*WHAT IS BEING ASKED*
Your response should be every line of the data, written out exactly.

┌────────

Fixpoint rb_destroy_freelist (cl : nat) (node : Z) : M unit :=
  if node =? NULL then mret tt else
  match cl with
  | O => mret tt
  | S cl =>
      next ← rd node rb_parent;
      node_release node;;
      rb_destroy_freelist cl next
  end.

(** [cl] bounds the two loops, [clr] the loops of each removal. *)
Definition rb_destroy (cl clr : nat) (rbtree : Z) : M Z :=
  ret ← rb_destroy_drain cl clr rbtree;
  if negb (ret =? 0) then mret ret else
  node ← rdt rbtree rt_freelist;
  rb_destroy_freelist cl node;;
  tree_release rbtree;;
  mret 0.

(** ** The integrity check *)

(** [enum rb_print_state] *)
Inductive rb_print_state : Type := RB_NONE_VISITED | RB_LEFT_VISITED | RB_RIGHT_VISITED.

#[global] Instance rb_print_state_eq_dec : EqDecision rb_print_state.
Proof. solve_decision. Defined.

Definition RB_MAXLVL_PRINT : Z := 16.

(** The next state and [*next]. *)
Definition rb_print_next_state (rbnode : Z) (state : rb_print_state)
    : M (rb_print_state * Z) :=
  l ← (if decide (state = RB_NONE_VISITED) then rd rbnode rb_left else mret NULL);
  if negb (l =? NULL) then mret (RB_LEFT_VISITED, l) else
  r ← (if decide (state = RB_RIGHT_VISITED) then mret NULL else rd rbnode rb_right);
  if negb (r =? NULL) then mret (RB_RIGHT_VISITED, r) else
  mret (RB_RIGHT_VISITED, NULL).

(** [bpf_for (j, 0, RB_MAXLVL_PRINT)] runs [n] more iterations; [depth] is a
    [u8]. *)
Fixpoint rb_print_pop_up (n : nat) (rbnode depth : Z) (stack : list rb_print_state)
    (state : rb_print_state) : M (Z * Z * rb_print_state) :=
  match n with
  | O => mret (rbnode, depth, state)
  | S n =>
      if decide (state = RB_RIGHT_VISITED) then
        let depth := u8 (depth - 1) in
        if (depth <? 0) || (RB_MAXLVL_PRINT <=? depth) then mret (rbnode, depth, state) else
        state ← of_option (stack !! Z.to_nat (depth mod RB_MAXLVL_PRINT));
        rbnode ← rd rbnode rb_parent;
        rb_print_pop_up n rbnode depth stack state
      else mret (rbnode, depth, state)
  end.

(** The checks the loop of [rb_integrity_check] makes at one node: [false]
    when it would return [-EINVAL]. *)
Definition rb_integrity_node (rbnode : Z) : M bool :=
  n ← rd rbnode id;
  let parent := rb_parent n in
  linked ← (if parent =? NULL then mret true else
              pl ← rd parent rb_left;
              if pl =? rbnode then mret true else
              pr ← rd parent rb_right;
              mret (pr =? rbnode));
  if negb linked then mret false else
  if parent =? rbnode then mret false else
  if rb_left n =? rbnode then mret false else
  if rb_right n =? rbnode then mret false else
  if rb_is_red n then
    lred ← (if rb_left n =? NULL then mret false else rd (rb_left n) rb_is_red);
    if (lred : bool) then mret false else
    rred ← (if rb_right n =? NULL then mret false else rd (rb_right n) rb_is_red);
    mret (negb rred)
  else if parent =? NULL then mret true else
    dir ← rbnode_dir rbnode;
    sib ← rd parent (rb_child (negb dir));
    mret (negb (sib =? NULL)).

└────────

*RESPONSE AREA*
Fixpoint rb_destroy_freelist (cl : nat) (node : Z) : M unit :=
  if node =? NULL then mret tt else
  match cl with
  | O => mret tt
  | S cl =>
      next ← rd node rb_parent;
      node_release node;;
      rb_destroy_freelist cl next
  end.

(** [cl] bounds the two loops, [clr] the loops of each removal. *)
Definition rb_destroy (cl clr : nat) (rbtree : Z) : M Z :=
  ret ← rb_destroy_drain cl clr rbtree;
  if negb (ret =? 0) then mret ret else
  node ← rdt rbtree rt_freelist;
  rb_destroy_freelist cl node;;
  tree_release rbtree;;
  mret 0.

(** ** The integrity check *)

(** [enum rb_print_state] *)
Inductive rb_print_state : Type := RB_NONE_VISITED | RB_LEFT_VISITED | RB_RIGHT_VISITED.

#[global] Instance rb_print_state_eq_dec : EqDecision rb_print_state.
Proof. solve_decision. Defined.

Definition RB_MAXLVL_PRINT : Z := 16.

(** The next state and [*next]. *)
Definition rb_print_next_state (rbnode : Z) (state : rb_print_state)
    : M (rb_print_state * Z) :=
  l ← (if decide (state = RB_NONE_VISITED) then rd rbnode rb_left else mret NULL);
  if negb (l =? NULL) then mret (RB_LEFT_VISITED, l) else
  r ← (if decide (state = RB_RIGHT_VISITED) then mret NULL else rd rbnode rb_right);
  if negb (r =? NULL) then mret (RB_RIGHT_VISITED, r) else
  mret (RB_RIGHT_VISITED, NULL).

(** [bpf_for (j, 0, RB_MAXLVL_PRINT)] runs [n] more iterations; [depth] is a
    [u8]. *)
Fixpoint rb_print_pop_up (n : nat) (rbnode depth : Z) (stack : list rb_print_state)
    (state : rb_print_state) : M (Z * Z * rb_print_state) :=
  match n with
  | O => mret (rbnode, depth, state)
  | S n =>
      if decide (state = RB_RIGHT_VISITED) then
        let depth := u8 (depth - 1) in
        if (depth <? 0) || (RB_MAXLVL_PRINT <=? depth) then mret (rbnode, depth, state) else
        state ← of_option (stack !! Z.to_nat (depth mod RB_MAXLVL_PRINT));
        rbnode ← rd rbnode rb_parent;
        rb_print_pop_up n rbnode depth stack state
      else mret (rbnode, depth, state)
  end.

(** The checks the loop of [rb_integrity_check] makes at one node: [false]
    when it would return [-EINVAL]. *)
Definition rb_integrity_node (rbnode : Z) : M bool :=
  n ← rd rbnode id;
  let parent := rb_parent n in
  linked ← (if parent =? NULL then mret true else
              pl ← rd parent rb_left;
              if pl =? rbnode then mret true else
              pr ← rd parent rb_right;
              mret (pr =? rbnode));
  if negb linked then mret false else
  if parent =? rbnode then mret false else
  if rb_left n =? rbnode then mret false else
  if rb_right n =? rbnode then mret false else
  if rb_is_red n then
    lred ← (if rb_left n =? NULL then mret false else rd (rb_left n) rb_is_red);
    if (lred : bool) then mret false else
    rred ← (if rb_right n =? NULL then mret false else rd (rb_right n) rb_is_red);
    mret (negb rred)
  else if parent =? NULL then mret true else
    dir ← rbnode_dir rbnode;
    sib ← rd parent (rb_child (negb dir));
    mret (negb (sib =? NULL)).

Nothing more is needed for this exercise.